[Stored data]

┌──

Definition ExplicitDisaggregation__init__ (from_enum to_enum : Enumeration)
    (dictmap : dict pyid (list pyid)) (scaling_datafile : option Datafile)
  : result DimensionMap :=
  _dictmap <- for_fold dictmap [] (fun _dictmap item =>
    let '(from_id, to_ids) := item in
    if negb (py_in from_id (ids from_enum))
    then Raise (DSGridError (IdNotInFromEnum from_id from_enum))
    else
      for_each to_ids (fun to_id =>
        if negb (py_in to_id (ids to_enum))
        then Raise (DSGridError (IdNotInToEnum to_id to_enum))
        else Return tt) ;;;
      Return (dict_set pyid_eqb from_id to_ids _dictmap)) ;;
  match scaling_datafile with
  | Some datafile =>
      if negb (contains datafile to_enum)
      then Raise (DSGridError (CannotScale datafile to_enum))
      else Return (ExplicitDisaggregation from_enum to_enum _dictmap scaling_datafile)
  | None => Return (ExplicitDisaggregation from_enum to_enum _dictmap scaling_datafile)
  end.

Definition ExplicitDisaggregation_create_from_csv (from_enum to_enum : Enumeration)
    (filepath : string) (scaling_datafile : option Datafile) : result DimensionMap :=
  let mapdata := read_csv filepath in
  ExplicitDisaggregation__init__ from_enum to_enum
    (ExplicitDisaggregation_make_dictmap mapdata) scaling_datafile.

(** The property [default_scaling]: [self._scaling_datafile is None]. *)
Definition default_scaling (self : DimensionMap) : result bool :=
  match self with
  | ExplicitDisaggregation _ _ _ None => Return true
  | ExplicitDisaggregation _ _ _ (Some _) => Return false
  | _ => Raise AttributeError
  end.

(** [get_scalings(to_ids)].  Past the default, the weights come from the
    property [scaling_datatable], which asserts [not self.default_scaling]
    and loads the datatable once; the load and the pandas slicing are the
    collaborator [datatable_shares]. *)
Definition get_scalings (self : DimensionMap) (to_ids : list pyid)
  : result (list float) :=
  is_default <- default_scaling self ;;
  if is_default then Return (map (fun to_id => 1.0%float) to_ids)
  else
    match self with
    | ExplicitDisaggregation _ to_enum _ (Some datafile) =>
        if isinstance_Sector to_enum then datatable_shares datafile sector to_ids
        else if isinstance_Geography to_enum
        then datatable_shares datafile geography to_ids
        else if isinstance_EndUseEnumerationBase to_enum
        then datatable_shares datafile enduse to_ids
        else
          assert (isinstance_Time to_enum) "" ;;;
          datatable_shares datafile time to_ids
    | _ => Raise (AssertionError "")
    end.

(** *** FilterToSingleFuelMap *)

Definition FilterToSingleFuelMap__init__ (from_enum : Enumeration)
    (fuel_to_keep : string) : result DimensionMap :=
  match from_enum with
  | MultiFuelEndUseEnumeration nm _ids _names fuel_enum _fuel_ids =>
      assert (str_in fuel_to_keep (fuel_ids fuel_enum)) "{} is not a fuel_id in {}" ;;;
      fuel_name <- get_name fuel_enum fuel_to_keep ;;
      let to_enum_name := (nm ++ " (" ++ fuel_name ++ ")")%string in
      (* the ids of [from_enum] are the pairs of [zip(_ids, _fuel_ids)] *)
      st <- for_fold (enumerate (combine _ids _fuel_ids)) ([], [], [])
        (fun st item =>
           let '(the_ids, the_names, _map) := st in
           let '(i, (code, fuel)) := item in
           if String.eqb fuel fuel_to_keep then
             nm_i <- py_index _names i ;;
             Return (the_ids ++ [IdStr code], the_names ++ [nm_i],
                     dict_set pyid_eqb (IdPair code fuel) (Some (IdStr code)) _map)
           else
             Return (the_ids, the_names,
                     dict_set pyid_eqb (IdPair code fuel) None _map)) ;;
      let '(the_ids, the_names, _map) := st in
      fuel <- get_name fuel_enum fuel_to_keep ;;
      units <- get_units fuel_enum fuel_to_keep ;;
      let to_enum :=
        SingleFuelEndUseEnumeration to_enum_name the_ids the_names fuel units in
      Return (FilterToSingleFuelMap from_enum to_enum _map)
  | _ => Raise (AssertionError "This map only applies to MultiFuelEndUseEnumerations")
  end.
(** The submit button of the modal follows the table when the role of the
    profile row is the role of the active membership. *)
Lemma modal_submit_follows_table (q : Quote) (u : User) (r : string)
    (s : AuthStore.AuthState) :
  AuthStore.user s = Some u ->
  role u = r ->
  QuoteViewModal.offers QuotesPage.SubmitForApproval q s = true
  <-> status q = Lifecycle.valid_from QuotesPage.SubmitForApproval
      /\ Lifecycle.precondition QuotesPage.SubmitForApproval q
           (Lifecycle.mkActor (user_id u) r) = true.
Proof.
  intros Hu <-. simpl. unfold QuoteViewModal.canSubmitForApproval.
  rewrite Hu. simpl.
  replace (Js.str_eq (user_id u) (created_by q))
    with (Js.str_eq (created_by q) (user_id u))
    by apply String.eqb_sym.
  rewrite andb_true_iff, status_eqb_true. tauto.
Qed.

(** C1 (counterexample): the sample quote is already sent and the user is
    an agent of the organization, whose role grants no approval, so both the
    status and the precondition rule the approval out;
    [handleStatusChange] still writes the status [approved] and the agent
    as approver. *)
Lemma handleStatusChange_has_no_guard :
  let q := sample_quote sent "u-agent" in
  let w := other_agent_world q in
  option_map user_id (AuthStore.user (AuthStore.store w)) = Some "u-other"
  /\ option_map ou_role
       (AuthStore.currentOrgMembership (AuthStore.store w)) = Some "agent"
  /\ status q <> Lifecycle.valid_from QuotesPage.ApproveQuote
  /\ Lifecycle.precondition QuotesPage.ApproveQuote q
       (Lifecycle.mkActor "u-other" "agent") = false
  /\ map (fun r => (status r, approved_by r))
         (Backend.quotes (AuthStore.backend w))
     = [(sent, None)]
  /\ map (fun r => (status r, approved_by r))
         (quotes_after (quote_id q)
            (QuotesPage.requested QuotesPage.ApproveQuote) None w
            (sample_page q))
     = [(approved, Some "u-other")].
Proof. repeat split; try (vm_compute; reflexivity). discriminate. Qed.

└──

- [Work task]
Reproduce all the entries above. Match them exactly.

- [Task response]
Definition ExplicitDisaggregation__init__ (from_enum to_enum : Enumeration)
    (dictmap : dict pyid (list pyid)) (scaling_datafile : option Datafile)
  : result DimensionMap :=
  _dictmap <- for_fold dictmap [] (fun _dictmap item =>
    let '(from_id, to_ids) := item in
    if negb (py_in from_id (ids from_enum))
    then Raise (DSGridError (IdNotInFromEnum from_id from_enum))
    else
      for_each to_ids (fun to_id =>
        if negb (py_in to_id (ids to_enum))
        then Raise (DSGridError (IdNotInToEnum to_id to_enum))
        else Return tt) ;;;
      Return (dict_set pyid_eqb from_id to_ids _dictmap)) ;;
  match scaling_datafile with
  | Some datafile =>
      if negb (contains datafile to_enum)
      then Raise (DSGridError (CannotScale datafile to_enum))
      else Return (ExplicitDisaggregation from_enum to_enum _dictmap scaling_datafile)
  | None => Return (ExplicitDisaggregation from_enum to_enum _dictmap scaling_datafile)
  end.

Definition ExplicitDisaggregation_create_from_csv (from_enum to_enum : Enumeration)
    (filepath : string) (scaling_datafile : option Datafile) : result DimensionMap :=
  let mapdata := read_csv filepath in
  ExplicitDisaggregation__init__ from_enum to_enum
    (ExplicitDisaggregation_make_dictmap mapdata) scaling_datafile.

(** The property [default_scaling]: [self._scaling_datafile is None]. *)
Definition default_scaling (self : DimensionMap) : result bool :=
  match self with
  | ExplicitDisaggregation _ _ _ None => Return true
  | ExplicitDisaggregation _ _ _ (Some _) => Return false
  | _ => Raise AttributeError
  end.

(** [get_scalings(to_ids)].  Past the default, the weights come from the
    property [scaling_datatable], which asserts [not self.default_scaling]
    and loads the datatable once; the load and the pandas slicing are the
    collaborator [datatable_shares]. *)
Definition get_scalings (self : DimensionMap) (to_ids : list pyid)
  : result (list float) :=
  is_default <- default_scaling self ;;
  if is_default then Return (map (fun to_id => 1.0%float) to_ids)
  else
    match self with
    | ExplicitDisaggregation _ to_enum _ (Some datafile) =>
        if isinstance_Sector to_enum then datatable_shares datafile sector to_ids
        else if isinstance_Geography to_enum
        then datatable_shares datafile geography to_ids
        else if isinstance_EndUseEnumerationBase to_enum
        then datatable_shares datafile enduse to_ids
        else
          assert (isinstance_Time to_enum) "" ;;;
          datatable_shares datafile time to_ids
    | _ => Raise (AssertionError "")
    end.

(** *** FilterToSingleFuelMap *)

Definition FilterToSingleFuelMap__init__ (from_enum : Enumeration)
    (fuel_to_keep : string) : result DimensionMap :=
  match from_enum with
  | MultiFuelEndUseEnumeration nm _ids _names fuel_enum _fuel_ids =>
      assert (str_in fuel_to_keep (fuel_ids fuel_enum)) "{} is not a fuel_id in {}" ;;;
      fuel_name <- get_name fuel_enum fuel_to_keep ;;
      let to_enum_name := (nm ++ " (" ++ fuel_name ++ ")")%string in
      (* the ids of [from_enum] are the pairs of [zip(_ids, _fuel_ids)] *)
      st <- for_fold (enumerate (combine _ids _fuel_ids)) ([], [], [])
        (fun st item =>
           let '(the_ids, the_names, _map) := st in
           let '(i, (code, fuel)) := item in
           if String.eqb fuel fuel_to_keep then
             nm_i <- py_index _names i ;;
             Return (the_ids ++ [IdStr code], the_names ++ [nm_i],
                     dict_set pyid_eqb (IdPair code fuel) (Some (IdStr code)) _map)
           else
             Return (the_ids, the_names,
                     dict_set pyid_eqb (IdPair code fuel) None _map)) ;;
      let '(the_ids, the_names, _map) := st in
      fuel <- get_name fuel_enum fuel_to_keep ;;
      units <- get_units fuel_enum fuel_to_keep ;;
      let to_enum :=
        SingleFuelEndUseEnumeration to_enum_name the_ids the_names fuel units in
      Return (FilterToSingleFuelMap from_enum to_enum _map)
  | _ => Raise (AssertionError "This map only applies to MultiFuelEndUseEnumerations")
  end.
(** The submit button of the modal follows the table when the role of the
    profile row is the role of the active membership. *)
Lemma modal_submit_follows_table (q : Quote) (u : User) (r : string)
    (s : AuthStore.AuthState) :
  AuthStore.user s = Some u ->
  role u = r ->
  QuoteViewModal.offers QuotesPage.SubmitForApproval q s = true
  <-> status q = Lifecycle.valid_from QuotesPage.SubmitForApproval
      /\ Lifecycle.precondition QuotesPage.SubmitForApproval q
           (Lifecycle.mkActor (user_id u) r) = true.
Proof.
  intros Hu <-. simpl. unfold QuoteViewModal.canSubmitForApproval.
  rewrite Hu. simpl.
  replace (Js.str_eq (user_id u) (created_by q))
    with (Js.str_eq (created_by q) (user_id u))
    by apply String.eqb_sym.
  rewrite andb_true_iff, status_eqb_true. tauto.
Qed.

(** C1 (counterexample): the sample quote is already sent and the user is
    an agent of the organization, whose role grants no approval, so both the
    status and the precondition rule the approval out;
    [handleStatusChange] still writes the status [approved] and the agent
    as approver. *)
Lemma handleStatusChange_has_no_guard :
  let q := sample_quote sent "u-agent" in
  let w := other_agent_world q in
  option_map user_id (AuthStore.user (AuthStore.store w)) = Some "u-other"
  /\ option_map ou_role
       (AuthStore.currentOrgMembership (AuthStore.store w)) = Some "agent"
  /\ status q <> Lifecycle.valid_from QuotesPage.ApproveQuote
  /\ Lifecycle.precondition QuotesPage.ApproveQuote q
       (Lifecycle.mkActor "u-other" "agent") = false
  /\ map (fun r => (status r, approved_by r))
         (Backend.quotes (AuthStore.backend w))
     = [(sent, None)]
  /\ map (fun r => (status r, approved_by r))
         (quotes_after (quote_id q)
            (QuotesPage.requested QuotesPage.ApproveQuote) None w
            (sample_page q))
     = [(approved, Some "u-other")].
Proof. repeat split; try (vm_compute; reflexivity). discriminate. Qed.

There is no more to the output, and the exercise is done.